Efix a écrit:Cela dit, Scagel et Moran étaient des beignets en maths, mais avaient un sens aigu de l'empirisme coutelier : après tout, n'est-ce pas le résultat qui compte.
Je veux dire, sans chercher à polémiquer, que même mises en équations, les géométries des lames de leurs couteaux ne permettent pas à tout le monde de faire des couteaux efficaces. Certains couteliers ont plus de feeling que d'autres et heureusement que la science ne résout pas tous les problèmes, en la matière.
Par contre, pour la qualité des aciers, ok.
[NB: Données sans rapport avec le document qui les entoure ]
(* ===== verification/PyBuiltins.v ===== *)
(** * The Python built-ins the program calls

    [min(iterable, key=f)], [list.remove(x)] and the slice [l[:]], over two
    interfaces: [PyEq] is [==] and [PyOrd] is [<] and [<=] on the values
    compared.  [PyOrdLaws] states the order laws the planner's theorems
    need; they hold for IEEE 754 comparisons even when an operand is NaN,
    which compares false with everything.  [PyTotalOn] adds totality on a
    subset (the floats that are not NaN).

    An object reference is an [item]: the position the object was found at
    and the value found there.  [list.remove] tests identity before [==];
    identity of an [item] with the element at position [j] is equality of
    the positions. *)

From stdpp Require Import prelude.
From S2P Require Import Prelude.

(** ** Interfaces *)

(** [py_eq x y] is the truth value of [x == y]. *)
Class PyEq (A : Type) := py_eq : A → A → bool.
#[global] Hint Mode PyEq ! : typeclass_instances.

(** [py_lt x y] is the truth value of [x < y], [py_le x y] of [x <= y]. *)
Class PyOrd (K : Type) := {
  py_lt : K → K → bool;
  py_le : K → K → bool;
}.
#[global] Hint Mode PyOrd ! : typeclass_instances.

Infix "=?" := py_eq (at level 70, no associativity) : py_scope.
Infix "<?" := py_lt (at level 70, no associativity) : py_scope.
Infix "<=?" := py_le (at level 70, no associativity) : py_scope.
#[local] Open Scope py_scope.

Class PyOrdLaws (K : Type) `{PyOrd K} : Prop := {
  py_lt_irrefl (x : K) : (x <? x) = false;
  py_lt_trans (x y z : K) : (x <? y) = true → (y <? z) = true → (x <? z) = true;
  py_le_lt_trans (x y z : K) : (x <=? y) = true → (y <? z) = true → (x <? z) = true;
  py_lt_le (x y : K) : (x <? y) = true → (x <=? y) = true;
  py_lt_le_refl (x y : K) : (x <? y) = true → (x <=? x) = true;
}.

(** The values of [K] that satisfy [ok] are totally ordered. *)
Class PyTotalOn (K : Type) `{PyOrd K} (ok : K → Prop) : Prop := {
  py_not_lt_le (x y : K) : ok x → ok y → (x <? y) = false → (y <=? x) = true;
}.

(** A key function gives equal values the same key. *)
Class PyKeyProper `{PyEq A} {K : Type} (key : A → result K) : Prop :=
  py_key_proper (x y : A) : (x =? y) = true → key x = key y.

(** Tuples of two compare component by component. *)
#[export] Instance prod_py_eq `{PyEq A, PyEq B} : PyEq (A * B) :=
  λ x y, (x.1 =? y.1) && (x.2 =? y.2).

(** ** Object references *)

Record item (A : Type) := Item {
  item_pos : nat;
  item_val : A;
}.
Arguments Item {A} _ _.
Arguments item_pos {A} _.
Arguments item_val {A} _.

(** The reference to the same position of a list of images. *)
Definition item_map {A B} (f : A → B) (x : item A) : item B :=
  Item (item_pos x) (f (item_val x)).

(** [x] refers to an element of [l]. *)
Definition item_in {A} (x : item A) (l : list A) : Prop :=
  l !! item_pos x = Some (item_val x).

Section item_lemmas.
Context {A : Type}.
Implicit Types (x : item A) (l : list A).

Lemma item_in_elem_of x l : item_in x l → item_val x ∈ l.
Proof. apply list_elem_of_lookup_2. Qed.

(** The object and the elements that remain once it is deleted are elements
    of the list. *)
Lemma item_in_cons_delete x l a :
  item_in x l → a ∈ item_val x :: delete (item_pos x) l → a ∈ l.
Proof.
  intros Hin [->|Ha%list_elem_of_delete_inv]%elem_of_cons; [|done].
  by apply item_in_elem_of.
Qed.
End item_lemmas.

(** ** [l[:]] *)

(** A slice of the whole list is a new list with the same elements. *)
Definition py_list_copy {A} (l : list A) : list A := l.

(** ** [min(l, key=f)] *)

Section py_min.
Context {A K : Type} `{PyOrd K} (key : A → result K).

(** The scan of [min_max]: [j] is the position of the next element, [best]
    and [kbest] the item kept so far and its key.  The key function is
    called on every element in order; the item kept changes only when the
    new key is strictly smaller. *)
Fixpoint min_scan (j : nat) (best : item A) (kbest : K) (l : list A)
    : result (item A * K) :=
  match l with
  | [] => Ok (best, kbest)
  | x :: l' =>
      k ← key x;
      if k <? kbest then min_scan (S j) (Item j x) k l'
      else min_scan (S j) best kbest l'
  end.

Definition py_min (l : list A) : result (item A) :=
  match l with
  | [] => Raise ValueError
  | x :: l' => k ← key x; fst <$> min_scan 1 (Item 0 x) k l'
  end.

(** What [min_scan] promises about its result [(it, k)]. *)
Record min_scan_post (j : nat) (best : item A) (kbest : K) (l : list A)
    (it : item A) (k : K) : Prop := {
  msp_keys : Forall (λ y, is_ok (key y) = true) l;
  msp_pick :
    (it = best ∧ k = kbest) ∨
    ((k <? kbest) = true ∧ (kbest <=? k) = false ∧
     ∃ i, item_pos it = j + i ∧ l !! i = Some (item_val it) ∧
          key (item_val it) = Ok k);
  msp_lower : ∀ y ky, y ∈ l → key y = Ok ky → (ky <? k) = false;
  msp_stable : ∀ i y ky,
    l !! i = Some y → key y = Ok ky → j + i < item_pos it → (ky <=? k) = false;
}.

(** What [py_min] promises: the item is an element of the list, no element
    has a strictly smaller key, no element before it has a key that is
    smaller or equal, and when it is not the first element its key is
    strictly smaller than the first one's. *)
Record first_min (l : list A) (it : item A) (k : K) : Prop := {
  fm_in : item_in it l;
  fm_key : key (item_val it) = Ok k;
  fm_keys : Forall (λ y, is_ok (key y) = true) l;
  fm_lower : ∀ y ky, y ∈ l → key y = Ok ky → (ky <? k) = false;
  fm_stable : ∀ i y ky,
    l !! i = Some y → key y = Ok ky → i < item_pos it → (ky <=? k) = false;
  fm_first : ∀ y ky,
    0 < item_pos it → l !! 0 = Some y → key y = Ok ky → (k <? ky) = true;
}.
(** [first_raise l e]: [e] is raised by the key of the first element of [l]
    whose key raises. *)
Definition first_raise (l : list A) (e : exn) : Prop :=
  ∃ pre y post, l = pre ++ y :: post ∧
    Forall (λ z, is_ok (key z) = true) pre ∧ key y = Raise e.

(** The number of calls of the key function that [min] makes on [l]: one
    for each element, up to the first call that raises. *)
Fixpoint key_calls (l : list A) : nat :=
  match l with
  | [] => 0
  | x :: l' => if is_ok (key x) then S (key_calls l') else 1
  end.
End py_min.

(** ** [l.remove(x)] *)

Section py_list_remove.
Context {A : Type} `{PyEq A}.

(** The scan of [list.remove]: the first element that is the object [x] or
    equal to it is dropped; [None] when the scan reaches the end. *)
Fixpoint remove_scan (j : nat) (x : item A) (l : list A) : option (list A) :=
  match l with
  | [] => None
  | y :: l' =>
      if (j =? item_pos x)%nat || (y =? item_val x) then Some l'
      else (y ::.) <$> remove_scan (S j) x l'
  end.

Definition py_list_remove (x : item A) (l : list A) : result (list A) :=
  match remove_scan 0 x l with
  | Some l' => Ok l'
  | None => Raise ValueError
  end.
End py_list_remove.

(** ** Consequences of the order laws *)

Section order_facts.
Context `{PyOrdLaws K}.
Implicit Types x y z : K.

Lemma py_lt_asym x y : (x <? y) = true → (y <? x) = false.
Proof.
  intros Hxy. apply not_true_iff_false. intros Hyx.
  pose proof (py_lt_trans _ _ _ Hxy Hyx) as Hxx. by rewrite py_lt_irrefl in Hxx.
Qed.

Lemma py_lt_not_le x y : (x <? y) = true → (y <=? x) = false.
Proof.
  intros Hxy. apply not_true_iff_false. intros Hyx.
  pose proof (py_le_lt_trans _ _ _ Hyx Hxy) as Hyy. by rewrite py_lt_irrefl in Hyy.
Qed.

Lemma py_lt_trans_false x y z : (y <? z) = true → (x <? z) = false → (x <? y) = false.
Proof.
  intros Hyz Hxz. apply not_true_iff_false. intros Hxy.
  by rewrite (py_lt_trans _ _ _ Hxy Hyz) in Hxz.
Qed.

Lemma py_le_lt_trans_false x y z : (y <? z) = true → (x <? z) = false → (x <=? y) = false.
Proof.
  intros Hyz Hxz. apply not_true_iff_false. intros Hxy.
  by rewrite (py_le_lt_trans _ _ _ Hxy Hyz) in Hxz.
Qed.
End order_facts.

#[export] Hint Resolve py_lt_irrefl py_lt_le py_lt_asym py_lt_not_le : py.
#[export] Hint Resolve item_in_elem_of item_in_cons_delete list_elem_of_delete_inv : py.
#[export] Hint Extern 2 ((_ <? _) = false) => eapply py_lt_trans_false; eassumption : py.
#[export] Hint Extern 2 ((_ <=? _) = false) => eapply py_le_lt_trans_false; eassumption : py.

(** [same_key] identifies the two names of the key of one element. *)
Ltac same_key :=
  match goal with
  | H1 : ?key ?x = Ok ?a, H2 : ?key ?x = Ok ?b |- _ =>
      assert (b = a) as -> by congruence; clear H2
  end.

(** ** Properties of [py_min] *)

Section py_min_lemmas.
Context {A K : Type} `{PyOrdLaws K} (key : A → result K).
Implicit Types (l : list A) (it best : item A) (k kbest : K).

Lemma min_scan_post_nil j best kbest : min_scan_post key j best kbest [] best kbest.
Proof.
  split; [done|by left| |]; intros *.
  - by intros ?%elem_of_nil.
  - by rewrite lookup_nil.
Qed.

(** The element is taken as the new best. *)
Lemma min_scan_post_take j best kbest x kx l it k :
  key x = Ok kx → (kx <? kbest) = true →
  min_scan_post key (S j) (Item j x) kx l it k →
  min_scan_post key j best kbest (x :: l) it k.
Proof.
  intros Hkx Hlt [Hkeys Hpick Hlower Hstable]. split.
  - constructor; [by rewrite Hkx|done].
  - right. destruct Hpick as [[-> ->]|(Hk & Hle & i & Hpos & Hi & Hki)].
    + split_and!; [auto with py..|]. exists 0. by rewrite Nat.add_0_r.
    + assert ((k <? kbest) = true) by (by eapply py_lt_trans).
      split_and!; [auto with py..|]. exists (S i). by rewrite Nat.add_succ_r.
  - intros y ky [->|Hy]%elem_of_cons Hky; [|by eapply Hlower].
    same_key. destruct Hpick as [[_ ->]|(Hk & _)]; auto with py.
  - intros [|i] y ky Hi Hky Hlt'; simplify_eq/=.
    + same_key. destruct Hpick as [[-> _]|(_ & Hle & _)]; [simpl in *; lia|done].
    + eapply Hstable; [done..|lia].
Qed.

(** The element is passed over. *)
Lemma min_scan_post_skip j best kbest x kx l it k :
  item_pos best < j →
  key x = Ok kx → (kx <? kbest) = false →
  min_scan_post key (S j) best kbest l it k →
  min_scan_post key j best kbest (x :: l) it k.
Proof.
  intros Hj Hkx Hlt [Hkeys Hpick Hlower Hstable]. split.
  - constructor; [by rewrite Hkx|done].
  - destruct Hpick as [?|(Hk & Hle & i & Hpos & Hi & Hki)]; [by left|right].
    split_and!; [done..|]. exists (S i). by rewrite Nat.add_succ_r.
  - intros y ky [->|Hy]%elem_of_cons Hky; [|by eapply Hlower].
    same_key. destruct Hpick as [[_ ->]|(Hk & _)]; auto with py.
  - intros [|i] y ky Hi Hky Hlt'; simplify_eq/=.
    + same_key. destruct Hpick as [[-> _]|(Hk & _)]; [lia|auto with py].
    + eapply Hstable; [done..|lia].
Qed.

Lemma min_scan_spec l : ∀ j best kbest it k,
  item_pos best < j →
  min_scan key j best kbest l = Ok (it, k) →
  min_scan_post key j best kbest l it k.
Proof.
  induction l as [|x l IH]; intros j best kbest it k Hj Hscan; simpl in Hscan.
  { simplify_result. apply min_scan_post_nil. }
  apply bind_Ok_inv in Hscan as (kx & Hkx & Hscan).
  destruct (kx <? kbest) eqn:Hlt.
  - eapply min_scan_post_take; [done..|]. apply IH; [simpl; lia|done].
  - eapply min_scan_post_skip; [done..|]. apply IH; [lia|done].
Qed.

(** When no call raises, the key is called once for each element. *)
Lemma key_calls_length l :
  Forall (λ y, is_ok (key y) = true) l → key_calls key l = length l.
Proof. induction 1 as [|x l Hx _ IH]; simpl; [done|]. by rewrite Hx, IH. Qed.

(** [py_min] returns the first element whose key is minimal. *)
Lemma py_min_spec l it :
  py_min key l = Ok it → ∃ k, first_min key l it k.
Proof.
  destruct l as [|x l]; [done|]. simpl. intros Hmin.
  apply bind_Ok_inv in Hmin as (kx & Hkx & Hmin).
  apply fmap_Ok_inv in Hmin as ([it' k] & Hscan & ->). simpl.
  apply min_scan_spec in Hscan as [Hkeys Hpick Hlower Hstable]; [|simpl; lia].
  exists k. split.
  - destruct Hpick as [[-> _]|(_ & _ & i & Hpos & Hi & _)]; [done|].
    unfold item_in. by rewrite Hpos.
  - by destruct Hpick as [[-> ->]|(_ & _ & i & _ & _ & Hki)].
  - constructor; [by rewrite Hkx|done].
  - intros y ky [->|Hy]%elem_of_cons Hky; [|by eapply Hlower].
    same_key. destruct Hpick as [[_ ->]|(Hk & _)]; auto with py.
  - intros [|i] y ky Hi Hky Hlt'; simplify_eq/=.
    + same_key. destruct Hpick as [[-> _]|(_ & Hle & _)]; [simpl in *; lia|done].
    + eapply Hstable; [done..|lia].
  - intros y ky Hpos [= <-] Hky. same_key.
    destruct Hpick as [[-> _]|(Hk & _)]; [simpl in *; lia|done].
Qed.

(** An item chosen after the first position has a key strictly below the
    key of the first element. *)
Lemma first_min_below_first l it k :
  first_min key l it k → 0 < item_pos it →
  ∃ y ky, l !! 0 = Some y ∧ key y = Ok ky ∧ (k <? ky) = true.
Proof.
  intros Hm Hpos. destruct (lookup_lt_is_Some_2 l 0) as [y Hy].
  { pose proof (fm_in _ _ _ _ Hm) as Hin%lookup_lt_Some. lia. }
  pose proof (Forall_lookup_1 _ _ _ _ (fm_keys _ _ _ _ Hm) Hy) as [ky Hky]%is_ok_true.
  exists y, ky. split_and!; [done..|]. by eapply (fm_first _ _ _ _ Hm).
Qed.

Lemma first_raise_cons_Ok x kx l e :
  key x = Ok kx → first_raise key l e → first_raise key (x :: l) e.
Proof.
  intros Hkx (pre & y & post & -> & Hpre & Hy).
  exists (x :: pre), y, post. split_and!; [done| |done].
  constructor; [by rewrite Hkx|done].
Qed.

Lemma first_raise_here x l e : key x = Raise e → first_raise key (x :: l) e.
Proof. intros Hx. by exists [], x, l. Qed.

(** Where the key of some element raises there is a first one. *)
Lemma first_raise_Exists l :
  Exists (λ y, is_ok (key y) = false) l → ∃ e, first_raise key l e.
Proof.
  induction 1 as [x l Hx|x l _ [e IH]].
  - destruct (key x) as [k|e] eqn:Hk; [done|]. exists e. by apply first_raise_here.
  - destruct (key x) as [k|e'] eqn:Hk.
    + exists e. by eapply first_raise_cons_Ok.
    + exists e'. by apply first_raise_here.
Qed.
Si, la science peut bien sûr permettre de décrire au plus près des couteaux idéals selon l'utilisation, c'est juste que ça implique des moyens intellectuels et techniques que personne n'a voulu ou pu mettre en oeuvre pour l'instant. Là, par exemple, je n'ai parlé que de section idéale, mais une lame est une succession d'une infinité de sections infiniment fines, et modéliser cette succession de sections de la lame comme du manche permet d'établir précisément la répartition des masses, ainsi que le gradient des duretés en fonction des courbes de trempabilité de l'acier, et le mode vibratoire, etc. Les ingénieurs savent faire cela, il faudrait que ça se justifie financièrement, ce qui implique production en grande série. Mais étant donné que les couteaux se vendent tels qu'ils sont, pourquoi chercher plus loin? Au final, c'est ça la raison profonde.
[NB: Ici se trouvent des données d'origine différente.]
(* ===== verification/PyIO.v ===== *)
(** * Standard output

    What [print] writes, line by line.  A line is the sequence of the parts
    of the f-string that produced it: literal text, and values formatted by
    [{...}].  A block that prints is an [io A]: the lines it wrote, in
    order, and its value.

    [line_text] is the text of a line: the literal parts and [str] of the
    formatted values ([py_str]), with the digits of [PyRepr] for numbers.
    The text of an exception depends on the operation that raised it and,
    for [OverflowError], on the C library; it is a parameter ([exn_str]) of
    these definitions. *)

From Stdlib Require Import Floats ZArith Ascii String.
From stdpp Require Import prelude strings.
From S2P Require Import Prelude PyRepr.

(** The values the program formats. *)
Inductive pyval : Type :=
  | VFloat (f : float)
  | VInt (z : Z)
  | VStr (s : string)
  | VTuple (x y : float)
  | VExn (e : exn).

Inductive frag : Type :=
  | Lit (s : string)
  | Fmt (v : pyval).

Definition line : Type := list frag.

Record io (A : Type) := IO {
  io_out : list line;
  io_val : A;
}.
Arguments IO {A} _ _.
Arguments io_out {A} _.
Arguments io_val {A} _.

#[export] Instance io_ret : MRet io := λ A a, IO [] a.
#[export] Instance io_bind : MBind io := λ A B f m,
  let r := f (io_val m) in IO (io_out m ++ io_out r) (io_val r).
#[export] Instance io_fmap : FMap io := λ A B f m, IO (io_out m) (f (io_val m)).

(** [print(l)] writes one line. *)
Definition print (l : line) : io () := IO [l] ().

(** ** The text written *)

Section text.
Context (exn_str : exn → string).

(** [str(v)], as an f-string formats [{v}]; a tuple shows the [repr] of its
    components. *)
Definition py_str (v : pyval) : string :=
  match v with
  | VFloat f => float_repr f
  | VInt z => int_str z
  | VStr s => s
  | VTuple x y => "(" +:+ float_repr x +:+ ", " +:+ float_repr y +:+ ")"
  | VExn e => exn_str e
  end.

Definition frag_text (f : frag) : string :=
  match f with
  | Lit s => s
  | Fmt v => py_str v
  end.

(** The characters of a line, without the newline that ends it. *)
Definition line_text (l : line) : string :=
  foldr (λ f acc, frag_text f +:+ acc) EmptyString l.

(** Everything written: each line followed by a newline. *)
Definition stdout_text (out : list line) : string :=
  foldr (λ l acc, line_text l +:+ String "010"%char acc) EmptyString out.

(** What is written in sequence is the text of the first part followed by
    the text of the second. *)
Lemma stdout_text_app (out1 out2 : list line) :
  stdout_text (out1 ++ out2) = stdout_text out1 +:+ stdout_text out2.
Proof.
  induction out1 as [|l out1 IH]; simpl; [done|].
  by rewrite IH, string_app_assoc.
Qed.

(** Each [print] ends its line: the text has as many lines as were
    written. *)
Lemma stdout_text_lines (out : list line) :
  stdout_text out =
    foldr (λ t acc, t +:+ String "010"%char acc) EmptyString (line_text <$> out).
Proof. induction out as [|l out IH]; simpl; [done|]. by rewrite IH. Qed.
End text.

Section io_lemmas.
Context {A B : Type}.
Implicit Types (m : io A) (f : A → io B).

Lemma io_bind_out m f : io_out (m ≫= f) = io_out m ++ io_out (f (io_val m)).
Proof. done. Qed.

Lemma io_bind_val m f : io_val (m ≫= f) = io_val (f (io_val m)).
Proof. done. Qed.

Lemma io_ret_bind (a : A) f : mret a ≫= f = f a.
Proof. unfold mbind, mret, io_bind, io_ret; simpl. by destruct (f a). Qed.

Lemma io_bind_ret m : m ≫= mret = m.
Proof. destruct m as [o a]. unfold mbind, io_bind; simpl. by rewrite app_nil_r. Qed.
End io_lemmas.

Lemma io_bind_assoc {A B C} (m : io A) (f : A → io B) (g : B → io C) :
  (m ≫= f) ≫= g = m ≫= (λ a, f a ≫= g).
Proof. unfold mbind, io_bind; simpl. by rewrite app_assoc. Qed.

(** ** Blocks that print and may raise *)

(** A block of statements: the lines it wrote before it ended, and how it
    ended.  An exception stops the block; what was written stays written. *)
Record prog (A : Type) := Prog {
  prog_out : list line;
  prog_res : result A;
}.
Arguments Prog {A} _ _.
Arguments prog_out {A} _.
Arguments prog_res {A} _.

#[export] Instance prog_ret : MRet prog := λ A a, Prog [] (Ok a).
#[export] Instance prog_bind : MBind prog := λ A B f m,
  match prog_res m with
  | Ok a => let r := f a in Prog (prog_out m ++ prog_out r) (prog_res r)
  | Raise e => Prog (prog_out m) (Raise e)
  end.

(** A call that prints and cannot raise, and an expression that may raise
    and prints nothing, as blocks. *)
Definition run_io {A} (m : io A) : prog A := Prog (io_out m) (Ok (io_val m)).
Definition run_result {A} (r : result A) : prog A := Prog [] r.

(** [try: body except Exception as e: handler e] for blocks: the handler
    continues after what the body wrote. *)
Definition prog_try {A} (body : prog A) (handler : exn → prog A) : prog A :=
  match prog_res body with
  | Ok _ => body
  | Raise e => let r := handler e in Prog (prog_out body ++ prog_out r) (prog_res r)
  end.

(** [for x in l: body x] *)
Fixpoint for_each {A} (l : list A) (body : A → prog ()) : prog () :=
  match l with
  | [] => mret ()
  | x :: l' => body x ≫= λ _, for_each l' body
  end.

Section prog_lemmas.
Context {A B : Type}.
Implicit Types (m : prog A) (f : A → prog B).

Lemma prog_bind_Ok out a f :
  Prog out (Ok a) ≫= f = Prog (out ++ prog_out (f a)) (prog_res (f a)).
Proof. done. Qed.

Lemma prog_bind_Raise out e f : Prog out (Raise e) ≫= f = Prog out (Raise e).
Proof. done. Qed.

Lemma prog_bind_res_Ok m f b :
  prog_res (m ≫= f) = Ok b ↔ ∃ a, prog_res m = Ok a ∧ prog_res (f a) = Ok b.
Proof.
  destruct m as [out [a|e]]; simpl; split.
  - eauto.
  - by intros (? & [= <-] & ?).
  - done.
  - by intros (? & ? & ?).
Qed.

Lemma run_io_bind (m : io A) f :
  run_io m ≫= f = Prog (io_out m ++ prog_out (f (io_val m))) (prog_res (f (io_val m))).
Proof. done. Qed.

Lemma run_result_bind_Ok a f : run_result (Ok a) ≫= f = f a.
Proof. unfold run_result. rewrite prog_bind_Ok. by destruct (f a). Qed.

(** A block whose body cannot raise never enters its handler. *)
Lemma prog_try_Ok (body : prog A) handler a :
  prog_res body = Ok a → prog_try body handler = body.
Proof. unfold prog_try. by intros ->. Qed.
End prog_lemmas.

(** A loop whose body only prints writes the lines of its iterations in
    order. *)
Lemma for_each_print {A} (l : list A) (f : A → line) :
  for_each l (λ x, run_io (print (f x))) = Prog (f <$> l) (Ok ()).
Proof.
  induction l as [|x l IH]; [done|]. simpl. rewrite IH. done.
Qed.

#[export] Hint Rewrite @io_bind_out @io_bind_val @run_io_bind @run_result_bind_Ok
  @prog_bind_Ok @prog_bind_Raise @for_each_print : py_rw.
Quand à l'empirisme, bien sûr qu'il permet la réalisation de couteaux sans dire parfaits, mais qui n'en sont vraiment pas loin. C'est l'expérience d'une vie. L'inconvénient c'est que ce n'est pas une connaissance ouverte et facilement transmissible. A part un apprenti qui suivrait un maître depuis longtemps, transmettre ou même simplement discuter d'une savoir empirique est compliqué. Il peut y avoir aussi des difficultés d'adaptation: ce qui est vrai pour des couteaux de camps en acier faiblement allié ne l'est pas forcément pour des couteaux de cuisine en acier inoxydable, par exemple. Mais il est hors de question de remettre en cause les produits de l'expérience, à la condition qu'elle ait été acquise dans de bonnes conditions (capacité de remettre en cause ses connaissances et soi-même, discipline dans la méthodologie, etc).